■ Problem statement
Spot each line in the data below containing "done" and copy it.

■ Data supplied
•••
Lemma onUserCreated_returns_early_witness :
  onUserCreated today {| uid := "uid8"; email := None; displayName := None; photoURL := None |}
    world1 = (Ok tt, world1) ∧
  onUserCreated today {| uid := "uid2"; email := Some "a@x.com"; displayName := None;
                         photoURL := None |} world1 = (Ok tt, world1) ∧
  onUserCreated today {| uid := "uid8"; email := Some "nobody@x.com"; displayName := None;
                         photoURL := None |} world1 = (Ok tt, world1).
Proof.
  split; [|split].
  - apply (onUserCreated_returns_early today
             {| uid := "uid8"; email := None; displayName := None; photoURL := None |} world1).
    reflexivity.
  - apply (onUserCreated_returns_early today
             {| uid := "uid2"; email := Some "a@x.com"; displayName := None;
                photoURL := None |} world1) with (mail := "a@x.com").
    + reflexivity.
    + discriminate.
    + left. eexists. by_computation.
  - apply (onUserCreated_returns_early today
             {| uid := "uid8"; email := Some "nobody@x.com"; displayName := None;
                photoURL := None |} world1) with (mail := "nobody@x.com").
    + reflexivity.
    + discriminate.
    + right. decide_by_computation.
Defined.

(** X6: when the organisation named by the invite has no document, the
    commit fails on the increment and nothing at all is written: the
    identity is left without a user record and the invite stays
    pending, so the next sign-in is approved with no claims. *)
Theorem onUserCreated_missing_organisation
    (e e' : env) (w : world) (u : UserRecord) (mail inviteId : string)
    (invite : doc) (role : value) (org : string) :
  email u = Some mail → mail ≠ "" → uid u ≠ "" →
  coll (store w) "users" !! uid u = None →
  coll (store w) "invites" !! inviteId = Some invite →
  pending_for mail invite = true →
  map_Forall (λ id d, pending_for mail d = true → id = inviteId)
             (coll (store w) "invites") →
  invite !! "role" = Some role →
  invite !! "orgId" = Some (VStr org) →
  org ≠ "" →
  coll (store w) "orgs" !! org = None →
  fault e = None →
  onUserCreated e u w = (Throw NotFound, w) ∧
  validateOnSignIn e' (Some (uid u)) (Some mail) w = (Ok None, w).
Proof.
  intros Hem Hne Hu Hfresh Hinv Hpend Huniq Hrole Horg Horgne Hod Hf. split.
  - rewrite (onUserCreated_batch e u w mail inviteId invite [] role org);
      [|by rewrite Hem, present_Some|done|done|by apply pendingInviteQuery_unique|done..].
    rewrite (batch_commit_materialisation _ _ _ _ _ invite) by done.
    by rewrite Hod, Hf.
  - by rewrite validateOnSignIn_lookup, Hfresh.
Qed.

Lemma onUserCreated_missing_organisation_witness :
  onUserCreated today user1 world_orphan = (Throw NotFound, world_orphan) ∧
  validateOnSignIn today (Some "uid1") (Some "a@x.com") world_orphan
    = (Ok None, world_orphan).
Proof.
  apply (onUserCreated_missing_organisation today today world_orphan user1 "a@x.com"
           "inviteA" (invite_doc "a@x.com" "admin" "org1" "pending" 4 11)
           (VStr "admin") "org1").
  - reflexivity.
  - discriminate.
  - discriminate.
  - by_computation.
  - by_computation.
  - by_computation.
  - decide_by_computation.
  - by_computation.
  - by_computation.
  - discriminate.
  - by_computation.
  - reflexivity.
Defined.

(** X7: whatever it is given, [onUserCreated] deletes nothing and
    leaves every existing user record as it is; only the record of its
    own identity can appear.  An invite changes at most from pending to
    accepted, an organisation at most by one more member, and no other
    collection is touched. *)
Theorem onUserCreated_preserves_documents (e : env) (u : UserRecord) (w : world) :
  let st := store w in
  let st' := store (onUserCreated e u w).2 in
  (∀ id d, coll st "users" !! id = Some d → coll st' "users" !! id = Some d) ∧
  (∀ id, id ≠ uid u → coll st' "users" !! id = coll st "users" !! id) ∧
  (∀ id, coll st' "invites" !! id = coll st "invites" !! id ∨
         ∃ d, coll st "invites" !! id = Some d ∧ d !! "status" = str "pending" ∧
              coll st' "invites" !! id = Some (<["status" := VStr "accepted"]> d)) ∧
  (∀ id, coll st' "orgs" !! id = coll st "orgs" !! id ∨
         ∃ d, coll st "orgs" !! id = Some d ∧
              coll st' "orgs" !! id
                = Some (<["memberCount" := VNum (member_count d + 1)]> d)) ∧
  (∀ c, c ≠ "users" → c ≠ "invites" → c ≠ "orgs" → coll st' c = coll st c).
Proof.
  simpl. destruct (onUserCreated_cases e u w)
    as [->|(mail & iid & inv & r & o & od & Hm & _ & ->)].
  { split_and!; auto. }
  destruct Hm as (_ & _ & Hfresh & [l Hq] & _ & _ & _ & Hod).
  destruct (pendingInviteQuery_head _ _ _ _ _ Hq) as [Hinv Hpend].
  simpl. rewrite materialised_users, materialised_invites, materialised_orgs.
  split_and!.
  - intros id d Hd. rewrite lookup_insert_ne; [done|].
    intros Heq. rewrite Heq in Hfresh. by rewrite Hfresh in Hd.
  - intros id Hid. by rewrite lookup_insert_ne.
  - intros id. destruct (decide (id = iid)) as [->|Hid].
    + right. exists inv. rewrite lookup_insert_eq. split_and!; [done| |done].
      unfold pending_for in Hpend. apply andb_true_iff in Hpend as [_ Hs].
      by apply bool_decide_eq_true in Hs.
    + left. by rewrite lookup_insert_ne.
  - intros id. destruct (decide (id = o)) as [->|Hid].
    + right. exists od. by rewrite lookup_insert_eq.
    + left. by rewrite lookup_insert_ne.
  - intros c ???. unfold materialised. by rewrite !coll_insert_ne.
Qed.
•••
■ Task solution
      [|by rewrite Hem, present_Some|done|done|by apply pendingInviteQuery_unique|done..].
    rewrite (batch_commit_materialisation _ _ _ _ _ invite) by done.
  - intros id d Hd. rewrite lookup_insert_ne; [done|].
    + right. exists inv. rewrite lookup_insert_eq. split_and!; [done| |done].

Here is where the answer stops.